It's all supposed to be about campaign promises. Didn't Barack Obama promise to deliver an address from a "Muslim capital" in his first 100 days? It's got to be in a safe, moderate country, of course, but where better than Mustafa Kemal Ataturk's secular/Islamist nation of Turkey, whose rulers talk to Syria as well as Israel, Iran as well as Iraq? But when the Obama cavalcade turned up in the heart of the old Ottoman Empire last night, he and all his panjandrums were praying that he did not have to use the "G" word.
The "G" word? Well, if it doesn't trip him up in Turkey today, Mr Obama is going to have to walk into a far worse minefield on 24 April when he has to honour another campaign promise: to call the 1915 massacre of 1,500,000 Armenian Christians by Ottoman Turkey a "genocide". Presidents Clinton and Bush jnr made the same pledge in return for Armenian votes, then broke their solemn promise when Turkish generals threatened to cut access to their airbases and major US-Turkish business deals after they were in office.
This is no mere academic backwater into which Mr Obama must step but a dangerous confrontation with the truth of history, an explosive swamp of bones and old photographs – along with a few still-living survivors – through which he must either walk with dignity or retreat with shame; and the entire Middle East will be watching the results. For the Palestinians – most of whom, ironically, are Sunni Muslims, the same religion as the Ottoman Turkish murderers – it is a crucial issue. For if Mr Obama cannot risk offending America's Turkish allies about a 94-year-old persecution, what chance is there that he will risk offending America's even more powerful ally, Israel, by condemning the Israeli occupation of Palestinian land, the ever-growing illegal Jewish settlements on the West Bank and the constant destruction by Israel of Palestinian homes that prevent the creation of a Palestinian state?
Starting on 24 April 1915, Enver Pasha's Turkish army and militias rounded up almost the entire Armenian community, massacred hundreds of thousands of men and sent vast death marches of women and children into the deserts of Anatolia and what is now northern Syria. Expert historians, including Israel's own top genocide academic, insist that the shooting-pits, the organised throat-cutting, the mass rapes and kidnappings – even the use of primitive suffocation chambers – all constituted a systematic genocide.
And it is important to record exactly what Mr Obama said on his campaign website in January 2008. "The Armenian genocide is not an allegation, a personal opinion, or a point of view, but rather a widely documented fact supported by an overwhelming body of historical evidence. America deserves a leader who speaks truthfully about the Armenian genocide and responds forcefully to all genocides. I intend to be that president." Which pretty much locks up any attempt to wriggle out of the promise. Or so you would think.

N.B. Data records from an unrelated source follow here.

Lemma read_blocks_concat (f : nat) (data : list Z) :
  (List.length data / BLOCK < f)%nat ->
  List.concat (read_blocks f data) = take (BLOCK * (List.length data / BLOCK)) data.
Proof.
  revert data. induction f as [|f IH]; intros data Hf; [lia|]. cbn [read_blocks].
  destruct (Nat.leb_spec BLOCK (List.length data)) as [Hle|Hlt].
  - cbn [List.concat]. rewrite IH; rewrite length_drop.
    + rewrite take_take_drop. f_equal.
      replace (List.length data) with (1 * BLOCK + (List.length data - BLOCK))%nat at 2 by lia.
      rewrite Nat.div_add_l by (unfold BLOCK; lia). lia.
    + replace (List.length data) with (1 * BLOCK + (List.length data - BLOCK))%nat in Hf by lia.
      rewrite Nat.div_add_l in Hf by (unfold BLOCK; lia). lia.
  - rewrite Nat.div_small by done. by rewrite Nat.mul_0_r, take_0.
Qed.

Lemma grant_cstring (p : Z) : recv_cstring 255 (grant_msg p) = grant_msg p.
Proof.
  apply recv_cstring_whole; [apply grant_msg_length|].
  unfold grant_msg. rewrite all_chars_app, to_string_no by reflexivity. reflexivity.
Qed.

(** ** Theorems *)

(** C36: the image loop never sends the last, partial block: the bytes
    written after the OK frame are the first [4096 * (size / 4096)] bytes
    of the image, so [size mod 4096] bytes are lost (all of them for an
    image under 4 kB). *)
Theorem basic_image_tail_lost (img : list Z) :
  List.concat (read_blocks (S (List.length img)) img) = take (BLOCK * (List.length img / BLOCK)) img.
Proof.
  apply read_blocks_concat. unfold BLOCK.
  pose proof (Nat.div_mod (List.length img) 4096 ltac:(lia)). lia.
Qed.

(** C37: [main] runs the requests one after the other: when the counters
    cannot overflow, it returns, [sent_to_ec] is the number of ids the EC
    granted whose image opened, [ran_on_ed] the number answered [DROP],
    [completed_tasks] adds the ids whose [connect] failed to both, and
    [total_latency_ms] sums the durations of those three kinds of ids. *)
Theorem basic_final_counters (env : Z -> b_env) (total_requests : Z) :
  Z.max 0 total_requests <= INT_MAX ->
  durs_of env (seqZ 0 (Z.max 0 total_requests)) <= LONG_MAX ->
  exists fs st log, basic_main env total_requests = Some (fs, st, log) /\
    b_sent st = count_ids env b_offloaded (seqZ 0 (Z.max 0 total_requests)) /\
    b_ran st = count_ids env b_dropped (seqZ 0 (Z.max 0 total_requests)) /\
    b_completed st = b_sent st + b_ran st + count_ids env is_failover (seqZ 0 (Z.max 0 total_requests)) /\
    b_total st = zsum_with (fun t => if b_offloaded (env t) || b_dropped (env t) || is_failover (env t)
                                     then b_dur (env t) else 0) (seqZ 0 (Z.max 0 total_requests)).
Proof.
  intros Hn Hd. unfold basic_main.
  replace (Z.max 0 total_requests) with (Z.of_nat (Z.to_nat total_requests)) in * by lia.
  destruct (basic_loop_fold env 0 (Z.to_nat total_requests) bstats0) as (fs & log & Hl);
    [unfold b_room; cbn; lia|].
  eexists fs, _, log. split; [exact Hl|]. rewrite b_fold_outcomes. cbn. lia.
Qed.

(** A refused connection is counted as completed but neither as run
    locally nor as sent: whenever [main] returns, [completed_tasks] is
    [ran_on_ed + sent_to_ec] plus the number of ids whose connection
    failed, so the printed split does not add up to the total. *)
Theorem basic_failover_not_ran (env : Z -> b_env) (total_requests : Z) fs (st : bstats) log :
  basic_main env total_requests = Some (fs, st, log) ->
  b_completed st = b_ran st + b_sent st +
    Z.of_nat (List.length (filter (fun t => is_failover (env t) = true) (seqZ 0 (Z.max 0 total_requests)))).
Proof.
  intros H. apply basic_loop_stats in H as ->.
  replace (Z.of_nat (Z.to_nat total_requests)) with (Z.max 0 total_requests) by lia.
  pose proof (b_fold_failover env (seqZ 0 (Z.max 0 total_requests)) bstats0) as Hb.
  cbn [bstats0 b_completed b_ran b_sent] in Hb. lia.
Qed.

But already the administration's soft shoes have been trying to finesse away the pledge. "At this moment," Mike Hammer, a White House National Security Council spokesman, said last month, "our focus is on how, moving forward, the US can help Turkey and Armenia work together to come to terms with the past". That Mr Obama should allow such a statement to be made, along with the usual weasel clichés about "moving forward" and "coming to terms", speaks volumes.
Neither the Palestinians nor the Arabs in general have tried to – or should – compare the 1915 slaughter with Israel's treatment of the Palestinians, but there are some faint historical mirrors which rightly worry them. The Turks allege that they began killing Armenians in the city of Van because Armenian insurgents, backed by a regional superpower, in this case, Tsarist Russia, attacked the Turks of eastern Anatolia. Israel claims it bombarded Gaza last December and January because Palestinian "terrorists", backed by a regional superpower – Iran – fired rockets at Israelis.
The political parallels are not exact, of course, but Israel can in any case scarcely debate them when it officially refuses to acknowledge the Armenian genocide in the first place.
But for Mr Obama, there are more pressing points. US and Turkish officials are already discussing how Ankara can help in a US military withdrawal from Iraq, and Mr Obama desperately wants Turkey to help open up the Muslim world to his government to staunch the massive wounds the Bush administration inflicted.